**YOUR GOAL:**
Take the records below from their first line to the line with "(** Running the", and restate those lines word for word.

**TASK MATERIAL:**
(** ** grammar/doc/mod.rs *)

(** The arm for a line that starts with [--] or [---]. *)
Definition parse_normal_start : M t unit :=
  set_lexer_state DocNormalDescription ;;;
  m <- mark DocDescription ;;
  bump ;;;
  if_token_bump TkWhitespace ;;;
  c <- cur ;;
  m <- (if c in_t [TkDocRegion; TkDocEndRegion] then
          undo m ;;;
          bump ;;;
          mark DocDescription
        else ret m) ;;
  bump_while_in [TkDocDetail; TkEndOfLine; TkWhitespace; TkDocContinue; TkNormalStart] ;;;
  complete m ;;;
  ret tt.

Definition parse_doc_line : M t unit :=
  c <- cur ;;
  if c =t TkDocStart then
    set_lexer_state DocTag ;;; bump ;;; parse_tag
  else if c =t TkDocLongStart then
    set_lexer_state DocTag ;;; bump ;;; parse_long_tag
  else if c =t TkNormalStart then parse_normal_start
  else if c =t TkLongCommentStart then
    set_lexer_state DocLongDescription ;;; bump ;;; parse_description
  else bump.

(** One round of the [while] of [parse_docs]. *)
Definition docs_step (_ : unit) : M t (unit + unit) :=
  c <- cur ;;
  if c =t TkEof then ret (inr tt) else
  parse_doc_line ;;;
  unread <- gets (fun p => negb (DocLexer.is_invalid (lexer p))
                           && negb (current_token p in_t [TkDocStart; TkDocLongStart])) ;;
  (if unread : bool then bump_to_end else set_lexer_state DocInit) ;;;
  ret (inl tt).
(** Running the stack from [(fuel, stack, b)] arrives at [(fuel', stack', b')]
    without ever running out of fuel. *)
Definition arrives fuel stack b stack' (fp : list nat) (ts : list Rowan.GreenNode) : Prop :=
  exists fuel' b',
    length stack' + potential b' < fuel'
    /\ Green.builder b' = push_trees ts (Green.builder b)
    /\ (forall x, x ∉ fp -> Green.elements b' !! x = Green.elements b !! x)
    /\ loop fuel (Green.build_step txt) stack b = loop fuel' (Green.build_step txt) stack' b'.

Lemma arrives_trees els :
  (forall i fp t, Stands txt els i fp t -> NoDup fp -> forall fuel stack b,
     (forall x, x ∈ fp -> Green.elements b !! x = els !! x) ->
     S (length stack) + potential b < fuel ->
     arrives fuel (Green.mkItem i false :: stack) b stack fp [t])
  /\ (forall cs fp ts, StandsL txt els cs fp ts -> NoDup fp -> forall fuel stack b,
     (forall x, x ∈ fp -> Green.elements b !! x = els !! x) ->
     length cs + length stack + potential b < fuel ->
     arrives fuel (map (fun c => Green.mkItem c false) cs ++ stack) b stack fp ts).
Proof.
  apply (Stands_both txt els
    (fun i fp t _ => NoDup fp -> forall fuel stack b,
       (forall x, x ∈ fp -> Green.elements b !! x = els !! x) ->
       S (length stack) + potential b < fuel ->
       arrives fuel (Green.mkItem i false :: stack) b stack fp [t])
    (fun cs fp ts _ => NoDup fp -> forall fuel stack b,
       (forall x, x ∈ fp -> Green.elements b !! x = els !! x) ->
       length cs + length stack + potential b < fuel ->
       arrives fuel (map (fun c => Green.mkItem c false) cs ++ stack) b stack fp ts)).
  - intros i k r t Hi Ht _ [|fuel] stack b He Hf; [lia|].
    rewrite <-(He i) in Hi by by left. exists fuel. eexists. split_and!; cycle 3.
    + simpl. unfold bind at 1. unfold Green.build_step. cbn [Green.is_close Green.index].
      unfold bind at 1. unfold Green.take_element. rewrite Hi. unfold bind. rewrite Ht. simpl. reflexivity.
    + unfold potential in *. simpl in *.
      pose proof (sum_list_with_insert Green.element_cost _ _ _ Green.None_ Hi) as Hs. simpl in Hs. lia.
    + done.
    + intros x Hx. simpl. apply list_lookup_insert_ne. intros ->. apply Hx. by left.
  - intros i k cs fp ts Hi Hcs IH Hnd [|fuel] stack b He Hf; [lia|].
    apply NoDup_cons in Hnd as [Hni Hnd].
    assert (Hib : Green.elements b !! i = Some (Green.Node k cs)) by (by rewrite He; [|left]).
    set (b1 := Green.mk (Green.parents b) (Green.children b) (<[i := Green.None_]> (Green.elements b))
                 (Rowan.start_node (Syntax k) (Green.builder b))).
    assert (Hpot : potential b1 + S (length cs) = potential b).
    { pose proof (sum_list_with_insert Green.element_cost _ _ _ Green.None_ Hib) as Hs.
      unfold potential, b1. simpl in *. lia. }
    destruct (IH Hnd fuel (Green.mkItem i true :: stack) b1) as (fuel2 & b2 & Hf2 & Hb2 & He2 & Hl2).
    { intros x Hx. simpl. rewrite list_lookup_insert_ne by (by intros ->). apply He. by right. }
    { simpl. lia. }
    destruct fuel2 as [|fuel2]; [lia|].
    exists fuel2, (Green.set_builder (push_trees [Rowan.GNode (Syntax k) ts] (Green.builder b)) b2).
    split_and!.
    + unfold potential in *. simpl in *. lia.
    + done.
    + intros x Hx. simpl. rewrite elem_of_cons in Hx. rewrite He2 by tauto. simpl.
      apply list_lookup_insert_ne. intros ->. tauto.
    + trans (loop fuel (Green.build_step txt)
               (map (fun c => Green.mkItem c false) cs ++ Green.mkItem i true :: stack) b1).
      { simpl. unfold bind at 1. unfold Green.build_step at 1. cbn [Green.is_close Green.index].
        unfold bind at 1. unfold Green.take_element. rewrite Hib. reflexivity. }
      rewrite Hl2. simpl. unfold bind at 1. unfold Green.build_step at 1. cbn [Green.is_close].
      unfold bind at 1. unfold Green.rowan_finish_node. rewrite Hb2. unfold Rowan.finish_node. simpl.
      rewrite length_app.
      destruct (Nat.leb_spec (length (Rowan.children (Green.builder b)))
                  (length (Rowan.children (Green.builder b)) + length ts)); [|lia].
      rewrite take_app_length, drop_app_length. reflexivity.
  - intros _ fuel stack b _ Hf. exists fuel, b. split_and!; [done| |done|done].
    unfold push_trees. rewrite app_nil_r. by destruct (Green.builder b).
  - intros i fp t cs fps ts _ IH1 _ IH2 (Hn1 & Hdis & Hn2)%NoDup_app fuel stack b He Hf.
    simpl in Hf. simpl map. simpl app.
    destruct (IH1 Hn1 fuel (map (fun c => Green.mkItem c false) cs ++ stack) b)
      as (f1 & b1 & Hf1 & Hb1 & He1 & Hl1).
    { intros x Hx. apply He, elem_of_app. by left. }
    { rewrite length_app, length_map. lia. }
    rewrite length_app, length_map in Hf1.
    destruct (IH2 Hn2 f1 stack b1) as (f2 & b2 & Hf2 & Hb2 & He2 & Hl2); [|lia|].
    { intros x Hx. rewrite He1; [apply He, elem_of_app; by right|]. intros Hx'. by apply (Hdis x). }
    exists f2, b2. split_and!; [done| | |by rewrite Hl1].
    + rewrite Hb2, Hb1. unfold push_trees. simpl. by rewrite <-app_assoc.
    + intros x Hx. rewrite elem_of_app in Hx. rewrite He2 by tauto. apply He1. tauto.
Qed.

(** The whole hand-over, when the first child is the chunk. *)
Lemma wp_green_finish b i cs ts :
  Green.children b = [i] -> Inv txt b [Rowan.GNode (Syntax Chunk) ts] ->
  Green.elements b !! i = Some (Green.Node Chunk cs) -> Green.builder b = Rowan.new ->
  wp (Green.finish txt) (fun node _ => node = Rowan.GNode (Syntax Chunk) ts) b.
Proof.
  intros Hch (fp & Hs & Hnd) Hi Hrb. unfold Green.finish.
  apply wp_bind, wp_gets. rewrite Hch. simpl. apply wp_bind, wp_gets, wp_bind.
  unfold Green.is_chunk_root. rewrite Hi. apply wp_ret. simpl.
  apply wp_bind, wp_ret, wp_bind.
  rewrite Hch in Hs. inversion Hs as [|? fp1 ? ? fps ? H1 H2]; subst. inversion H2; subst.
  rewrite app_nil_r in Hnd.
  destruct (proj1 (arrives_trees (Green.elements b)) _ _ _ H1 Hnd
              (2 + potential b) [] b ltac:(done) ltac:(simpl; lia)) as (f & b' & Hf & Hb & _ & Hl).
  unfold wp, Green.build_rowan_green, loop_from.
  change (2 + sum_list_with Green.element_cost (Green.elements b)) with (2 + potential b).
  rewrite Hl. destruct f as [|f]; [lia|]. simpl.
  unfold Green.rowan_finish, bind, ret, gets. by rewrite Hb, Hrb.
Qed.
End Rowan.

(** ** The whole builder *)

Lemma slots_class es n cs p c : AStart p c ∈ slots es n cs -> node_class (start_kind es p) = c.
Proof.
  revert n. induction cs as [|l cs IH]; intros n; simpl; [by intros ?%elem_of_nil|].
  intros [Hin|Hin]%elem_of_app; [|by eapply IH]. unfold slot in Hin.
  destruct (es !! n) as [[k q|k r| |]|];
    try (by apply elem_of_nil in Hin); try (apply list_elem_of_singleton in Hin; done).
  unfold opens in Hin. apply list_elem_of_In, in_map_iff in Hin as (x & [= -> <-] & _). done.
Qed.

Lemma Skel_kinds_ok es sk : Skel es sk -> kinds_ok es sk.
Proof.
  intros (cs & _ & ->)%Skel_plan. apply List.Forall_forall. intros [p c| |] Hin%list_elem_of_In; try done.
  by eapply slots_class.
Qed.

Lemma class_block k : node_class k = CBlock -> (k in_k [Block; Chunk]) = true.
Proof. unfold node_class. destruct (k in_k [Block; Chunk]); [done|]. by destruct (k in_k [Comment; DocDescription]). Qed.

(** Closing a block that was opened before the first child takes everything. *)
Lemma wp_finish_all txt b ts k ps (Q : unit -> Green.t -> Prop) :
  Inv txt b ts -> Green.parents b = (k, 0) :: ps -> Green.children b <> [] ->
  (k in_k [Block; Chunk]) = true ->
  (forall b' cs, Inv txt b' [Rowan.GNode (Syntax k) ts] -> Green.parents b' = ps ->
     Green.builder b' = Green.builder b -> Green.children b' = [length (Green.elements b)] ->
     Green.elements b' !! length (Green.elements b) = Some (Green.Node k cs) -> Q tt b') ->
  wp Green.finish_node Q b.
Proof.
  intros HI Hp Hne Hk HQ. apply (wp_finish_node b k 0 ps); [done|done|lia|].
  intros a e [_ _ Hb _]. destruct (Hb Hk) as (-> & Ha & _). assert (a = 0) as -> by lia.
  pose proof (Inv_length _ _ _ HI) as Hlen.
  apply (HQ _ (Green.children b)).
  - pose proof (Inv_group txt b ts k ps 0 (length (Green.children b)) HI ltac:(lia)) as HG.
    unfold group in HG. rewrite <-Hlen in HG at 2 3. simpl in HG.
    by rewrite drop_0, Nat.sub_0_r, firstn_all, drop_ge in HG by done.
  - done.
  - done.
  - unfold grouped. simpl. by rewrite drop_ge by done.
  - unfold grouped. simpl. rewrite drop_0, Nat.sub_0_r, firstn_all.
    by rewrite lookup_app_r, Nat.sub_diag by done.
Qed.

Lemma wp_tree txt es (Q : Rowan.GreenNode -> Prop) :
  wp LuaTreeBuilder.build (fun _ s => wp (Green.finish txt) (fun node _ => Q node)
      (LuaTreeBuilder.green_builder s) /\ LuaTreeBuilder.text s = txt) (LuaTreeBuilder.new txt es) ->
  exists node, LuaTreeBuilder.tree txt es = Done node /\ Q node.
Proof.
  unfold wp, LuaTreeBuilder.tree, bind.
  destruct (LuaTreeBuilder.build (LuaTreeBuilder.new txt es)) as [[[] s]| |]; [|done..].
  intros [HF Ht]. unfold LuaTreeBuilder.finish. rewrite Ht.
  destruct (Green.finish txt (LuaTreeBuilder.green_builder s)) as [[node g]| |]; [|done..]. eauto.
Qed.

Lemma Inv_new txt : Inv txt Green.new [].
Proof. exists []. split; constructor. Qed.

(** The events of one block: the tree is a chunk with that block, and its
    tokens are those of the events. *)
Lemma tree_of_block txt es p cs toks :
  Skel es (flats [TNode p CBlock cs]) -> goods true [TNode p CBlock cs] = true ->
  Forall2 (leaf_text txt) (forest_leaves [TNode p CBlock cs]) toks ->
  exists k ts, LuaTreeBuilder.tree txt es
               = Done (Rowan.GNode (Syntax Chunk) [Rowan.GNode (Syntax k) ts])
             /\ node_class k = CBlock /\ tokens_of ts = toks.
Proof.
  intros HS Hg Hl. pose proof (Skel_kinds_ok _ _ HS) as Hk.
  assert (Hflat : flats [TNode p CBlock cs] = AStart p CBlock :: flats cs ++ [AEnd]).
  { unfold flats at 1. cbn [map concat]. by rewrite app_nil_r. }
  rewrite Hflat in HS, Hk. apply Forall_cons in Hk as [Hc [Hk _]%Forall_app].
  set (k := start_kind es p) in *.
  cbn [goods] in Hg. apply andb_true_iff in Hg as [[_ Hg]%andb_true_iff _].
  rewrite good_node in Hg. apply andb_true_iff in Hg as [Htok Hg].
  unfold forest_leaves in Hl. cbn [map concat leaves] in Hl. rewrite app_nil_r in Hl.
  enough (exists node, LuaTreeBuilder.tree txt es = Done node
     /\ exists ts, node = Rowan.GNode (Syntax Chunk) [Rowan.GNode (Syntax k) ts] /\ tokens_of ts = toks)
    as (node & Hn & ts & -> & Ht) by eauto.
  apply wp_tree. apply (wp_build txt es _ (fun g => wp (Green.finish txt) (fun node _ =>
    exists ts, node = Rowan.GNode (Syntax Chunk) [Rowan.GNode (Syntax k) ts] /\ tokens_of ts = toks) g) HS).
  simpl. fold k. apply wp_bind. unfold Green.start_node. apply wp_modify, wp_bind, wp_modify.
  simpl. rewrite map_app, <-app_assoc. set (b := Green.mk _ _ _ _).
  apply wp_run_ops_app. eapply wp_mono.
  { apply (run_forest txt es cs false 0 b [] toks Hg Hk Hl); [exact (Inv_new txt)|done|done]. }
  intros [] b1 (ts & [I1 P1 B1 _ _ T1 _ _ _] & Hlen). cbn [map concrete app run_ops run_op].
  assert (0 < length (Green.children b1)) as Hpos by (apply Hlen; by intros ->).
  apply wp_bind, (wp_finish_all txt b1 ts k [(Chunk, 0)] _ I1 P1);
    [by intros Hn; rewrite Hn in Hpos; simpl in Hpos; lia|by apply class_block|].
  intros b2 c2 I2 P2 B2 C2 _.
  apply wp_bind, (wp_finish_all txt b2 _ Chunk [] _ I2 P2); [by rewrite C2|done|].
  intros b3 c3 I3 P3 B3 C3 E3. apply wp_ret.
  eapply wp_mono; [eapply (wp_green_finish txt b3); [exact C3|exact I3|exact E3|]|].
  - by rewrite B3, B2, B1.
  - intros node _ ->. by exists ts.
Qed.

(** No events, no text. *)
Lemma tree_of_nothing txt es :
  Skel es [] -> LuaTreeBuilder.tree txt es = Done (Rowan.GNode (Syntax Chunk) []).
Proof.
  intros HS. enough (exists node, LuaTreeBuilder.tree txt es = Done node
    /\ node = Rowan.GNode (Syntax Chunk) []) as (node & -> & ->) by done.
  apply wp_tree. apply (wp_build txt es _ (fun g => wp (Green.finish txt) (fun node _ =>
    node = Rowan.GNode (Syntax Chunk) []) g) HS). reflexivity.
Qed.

**OUTPUT FOR THIS EXERCISE:**
(** ** grammar/doc/mod.rs *)

(** The arm for a line that starts with [--] or [---]. *)
Definition parse_normal_start : M t unit :=
  set_lexer_state DocNormalDescription ;;;
  m <- mark DocDescription ;;
  bump ;;;
  if_token_bump TkWhitespace ;;;
  c <- cur ;;
  m <- (if c in_t [TkDocRegion; TkDocEndRegion] then
          undo m ;;;
          bump ;;;
          mark DocDescription
        else ret m) ;;
  bump_while_in [TkDocDetail; TkEndOfLine; TkWhitespace; TkDocContinue; TkNormalStart] ;;;
  complete m ;;;
  ret tt.

Definition parse_doc_line : M t unit :=
  c <- cur ;;
  if c =t TkDocStart then
    set_lexer_state DocTag ;;; bump ;;; parse_tag
  else if c =t TkDocLongStart then
    set_lexer_state DocTag ;;; bump ;;; parse_long_tag
  else if c =t TkNormalStart then parse_normal_start
  else if c =t TkLongCommentStart then
    set_lexer_state DocLongDescription ;;; bump ;;; parse_description
  else bump.

(** One round of the [while] of [parse_docs]. *)
Definition docs_step (_ : unit) : M t (unit + unit) :=
  c <- cur ;;
  if c =t TkEof then ret (inr tt) else
  parse_doc_line ;;;
  unread <- gets (fun p => negb (DocLexer.is_invalid (lexer p))
                           && negb (current_token p in_t [TkDocStart; TkDocLongStart])) ;;
  (if unread : bool then bump_to_end else set_lexer_state DocInit) ;;;
  ret (inl tt).
(** Running the stack from [(fuel, stack, b)] arrives at [(fuel', stack', b')]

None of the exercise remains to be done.